InsuranceERM Annual Awards 2022 - Americas

Catastrophe risk modelling solution of the year: Aon, Impact Forecasting

Impact Forecasting's Automated Response Offering (AER) claims the catastrophe risk solution of the year award after expanding coverage of its service to over 100 clients in the last 12 months.

The AER service transforms forecast data from weather services into wind footprints modelled against client portfolios to produce loss reports, which are then rapidly emailed to clients.
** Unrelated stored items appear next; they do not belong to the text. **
Lemma push_rejects_only_checksums_witness :
  Forall checksum_rejection
    (FrameDecoder_push (FrameDecoder_new DecodeLimits_default)
       [255; 255; 2; 128; 0; 0; 131; 255; 255; 6; 128; 0; 2; 0; 0; 132]).1 /\
  length (FrameDecoder_push (FrameDecoder_new DecodeLimits_default)
       [255; 255; 2; 128; 0; 0; 131; 255; 255; 6; 128; 0; 2; 0; 0; 132]).1 = 2%nat.
Proof.
  split; [|by vm_compute].
  refine (push_rejects_only_checksums (FrameDecoder_new DecodeLimits_default) _
    [255; 255; 2; 128; 0; 0; 131; 255; 255; 6; 128; 0; 2; 0; 0; 132] _ _ _ (surjective_pairing _)).
  - apply decoder_new_inv. by vm_compute.
  - split; [solve_bytes|by vm_compute].
Defined.

(** ** Byte accounting *)

(** Bytes of the line that an event stands for and that are not counted as
    discarded. *)
Definition event_bytes (e : DecodeEvent) : Z :=
  match e with EventFrame f => zlen (frame_encoding f) | EventRejected _ => 0 end.

Definition events_bytes (es : list DecodeEvent) : Z :=
  foldr (fun e n => event_bytes e + n) 0 es.

Definition accounted (d : FrameDecoder) : Z :=
  zlen (dec_bytes d) + stat_discarded_bytes (dec_statistics d).

Lemma discard_accounted d n :
  (n <= length (dec_bytes d))%nat ->
  stat_discarded_bytes (dec_statistics (FrameDecoder_discard d n)) < u64_max ->
  accounted (FrameDecoder_discard d n) = accounted d /\
  stat_discarded_bytes (dec_statistics d) <=
    stat_discarded_bytes (dec_statistics (FrameDecoder_discard d n)).
Proof.
  intros Hn. unfold accounted, zlen. cbn. rewrite length_drop.
  unfold u64_add, saturating_add. lia.
Qed.

Lemma next_event_accounted d d' :
  next_event d = (None, d') ->
  stat_discarded_bytes (dec_statistics d') < u64_max ->
  accounted d' = accounted d /\
  stat_discarded_bytes (dec_statistics d) <= stat_discarded_bytes (dec_statistics d') /\
  stat_overflow_bytes (dec_statistics d') = stat_overflow_bytes (dec_statistics d).
Proof.
  remember (length (dec_bytes d)) as n eqn:Hn. revert d Hn.
  induction n as [n IH] using lt_wf_ind. intros d -> H Hs. rewrite next_event_unfold in H.
  pose proof (analyze_consumed (dec_bytes d) (dec_limits d)) as Hc.
  destruct (analyze _ _) as [| |c| |]; try done.
  - injection H as <-. unfold retain_possible_preambles in *.
    destruct (discard_accounted d (length (dec_bytes d) - trailing_ff (dec_bytes d) `min` 255))
      as [? ?]; [lia|done|]. done.
  - injection H as <-. done.
  - destruct (IH (length (dec_bytes (FrameDecoder_discard d c)))
      ltac:(cbn; rewrite length_drop; lia) _ eq_refl H Hs) as (H1 & H2 & H3).
    destruct (discard_accounted d c) as [H4 H5]; [lia|lia|].
    split_and!; [congruence|lia|done].
Qed.

Lemma next_event_Some_accounted d e d' :
  decoder_ok d -> all_u8 (dec_bytes d) -> next_event d = (Some e, d') ->
  stat_discarded_bytes (dec_statistics d') < u64_max ->
  accounted d = accounted d' + event_bytes e /\
  stat_discarded_bytes (dec_statistics d) <= stat_discarded_bytes (dec_statistics d') /\
  stat_overflow_bytes (dec_statistics d') = stat_overflow_bytes (dec_statistics d).
Proof.
  intros Hok Hu H Hs. destruct (next_event_inv _ _ _ Hok H) as (k & n & Hle & Hb & Hd & Ho & Hstep).
  unfold u64_add, saturating_add in Hd.
  assert (Hev : Z.of_nat n = Z.of_nat (event_discarded e n) + event_bytes e).
  { destruct (analyze _ _) as [| |c|er c fl|f c r] eqn:Ha; try done; destruct Hstep as [-> ->];
      cbn; [lia|].
    apply analyze_frame_length in Ha as [-> _]; [done|by apply Forall_drop]. }
  unfold accounted, zlen. rewrite Hb, length_drop. split_and!; [lia|lia|done].
Qed.

Lemma drain_events_accounted b d es d' :
  decoder_ok d -> all_u8 (dec_bytes d) -> drain_events b d = (es, d') ->
  stat_discarded_bytes (dec_statistics d') < u64_max ->
  accounted d = accounted d' + events_bytes es /\
  stat_discarded_bytes (dec_statistics d) <= stat_discarded_bytes (dec_statistics d') /\
  stat_overflow_bytes (dec_statistics d') = stat_overflow_bytes (dec_statistics d).
Proof.
  revert d es d'. induction b as [|b IH]; intros d es d' Hok Hu H Hs; cbn [drain_events] in H.
  - injection H as <- <-. cbn. split_and!; [lia|lia|done].
  - pose proof (next_event_ok d Hok) as Hok1. pose proof (next_event_u8 d Hu) as Hu1.
    destruct (next_event d) as [[e|] d1] eqn:Hne; cbn [snd] in *.
    + destruct (drain_events b d1) as [es1 d2] eqn:Hd. injection H as <- <-.
      destruct (IH _ _ _ Hok1 Hu1 Hd Hs) as (H1 & H2 & H3).
      destruct (next_event_Some_accounted _ _ _ Hok Hu Hne) as (H4 & H5 & H6); [lia|].
      change (events_bytes (e :: es1)) with (event_bytes e + events_bytes es1).
      split_and!; [lia|lia|congruence].
    + injection H as <- <-. destruct (next_event_accounted _ _ Hne Hs) as (H1 & H2 & H3).
      cbn. split_and!; [lia|done|done].
Qed.

(** Every byte is accounted for: as long as the counters have not
    saturated, what was buffered plus what was pushed equals what overflowed,
    what was discarded, the encodings of the frames returned and what is still
    buffered. *)
Theorem push_conserves_bytes (d d' : FrameDecoder) (fragment : bytes)
    (events : list DecodeEvent) :
  decoder_inv d -> fragment_ok fragment ->
  FrameDecoder_push d fragment = (events, d') ->
  is_u64 (stat_overflow_bytes (dec_statistics d)) ->
  stat_discarded_bytes (dec_statistics d') < u64_max ->
  stat_overflow_bytes (dec_statistics d') < u64_max ->
  FrameDecoder_buffered_len d + zlen fragment =
    (stat_overflow_bytes (dec_statistics d') - stat_overflow_bytes (dec_statistics d))
    + (stat_discarded_bytes (dec_statistics d') - stat_discarded_bytes (dec_statistics d))
    + events_bytes events
    + FrameDecoder_buffered_len d'.
Proof.
  intros Hinv Hf Hp Ho Hs1 Hs2.
  destruct (FrameDecoder_push_drain _ _ _ _ Hp) as (d1 & Hd & Hcase).
  destruct (append_bounded_spec d fragment Hinv Hf) as (Hl & Hu & _ & Hlen & Hst).
  pose proof (append_bounded_ok d fragment Hinv Hf) as Hok.
  assert (Hfinal : accounted d' = accounted d1 /\
    stat_discarded_bytes (dec_statistics d1) <= stat_discarded_bytes (dec_statistics d') /\
    stat_overflow_bytes (dec_statistics d') = stat_overflow_bytes (dec_statistics d1)).
  { destruct Hcase as [-> | ->]; [done|]. unfold retain_possible_preambles in *.
    match goal with H : context [FrameDecoder_discard ?x ?n] |- _ =>
      destruct (discard_accounted x n ltac:(cbn; lia) Hs1) as [? ?] end. done. }
  destruct Hfinal as (Ha & Hle & Hov).
  destruct (drain_events_accounted _ _ _ _ Hok Hu Hd) as (H1 & H2 & H3); [lia|].
  unfold accounted, FrameDecoder_buffered_len in *.
  set (lost := Z.max 0 _) in *. rewrite Hst in *.
  destruct (Z.eqb_spec lost 0); cbn in *; unfold u64_add, saturating_add in *; lia.
Qed.

Lemma push_conserves_bytes_witness :
  let d := FrameDecoder_new (mkLimits 14 2 Strict) in
  let fragment := [9; 9; 9; 255; 255; 2; 128; 0; 0; 130; 255; 255; 2; 1; 0; 7] in
  let p := FrameDecoder_push d fragment in
  FrameDecoder_buffered_len d + zlen fragment =
    (stat_overflow_bytes (dec_statistics p.2) - stat_overflow_bytes (dec_statistics d))
    + (stat_discarded_bytes (dec_statistics p.2) - stat_discarded_bytes (dec_statistics d))
    + events_bytes p.1 + FrameDecoder_buffered_len p.2.
Proof.
  intros d fragment p.
  refine (push_conserves_bytes d p.2 fragment p.1 _ _ (surjective_pairing _) _ _ _).
  - apply decoder_new_inv. by vm_compute.
  - split; [solve_bytes|by vm_compute].
  - by vm_compute.
  - by vm_compute.
  - by vm_compute.
Defined.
During 2021, the tool provided automated loss projections for windstorms in Europe, a busy Atlantic hurricane season in the US, as well as including Japan typhoons for the first time.

In practice, the service identifies locations most likely to be affected by storms allowing clients and stakeholders, among others, to prioritise claims operations in the necessary areas. The resulting reports are regularly updated in accordance with evolving data and are based on "actual event forecast parameters, rather than existing stochastic events".

Will Skinner, managing director at Impact Forecasting, cites the provider's close working relationships with US insurers and Lloyd's syndicates as key to its success.

"Insurers appreciate our willingness to listen to their needs and to provide real improvements in return when possible," said Skinner.

"AER was initiated in this way. We were challenged to improve a client's event response process and we collaborated across teams to deliver that."
Skinner also claims recent Atlantic hurricane seasons have tested and vindicated the solution.

"AER provided insurers and reinsurers with early estimates of projected losses (even before the storms hit land) for all of them – this includes last year's hurricane Ida, an event expected to produce over $25 billion in wind-related losses alone," said Skinner

"The solution uses actual hurricane weather forecast data from a number of different forecasts, rather than pre-modelled event footprints, and worked well during these seasons, at times providing loss forecasts for multiple events simultaneously."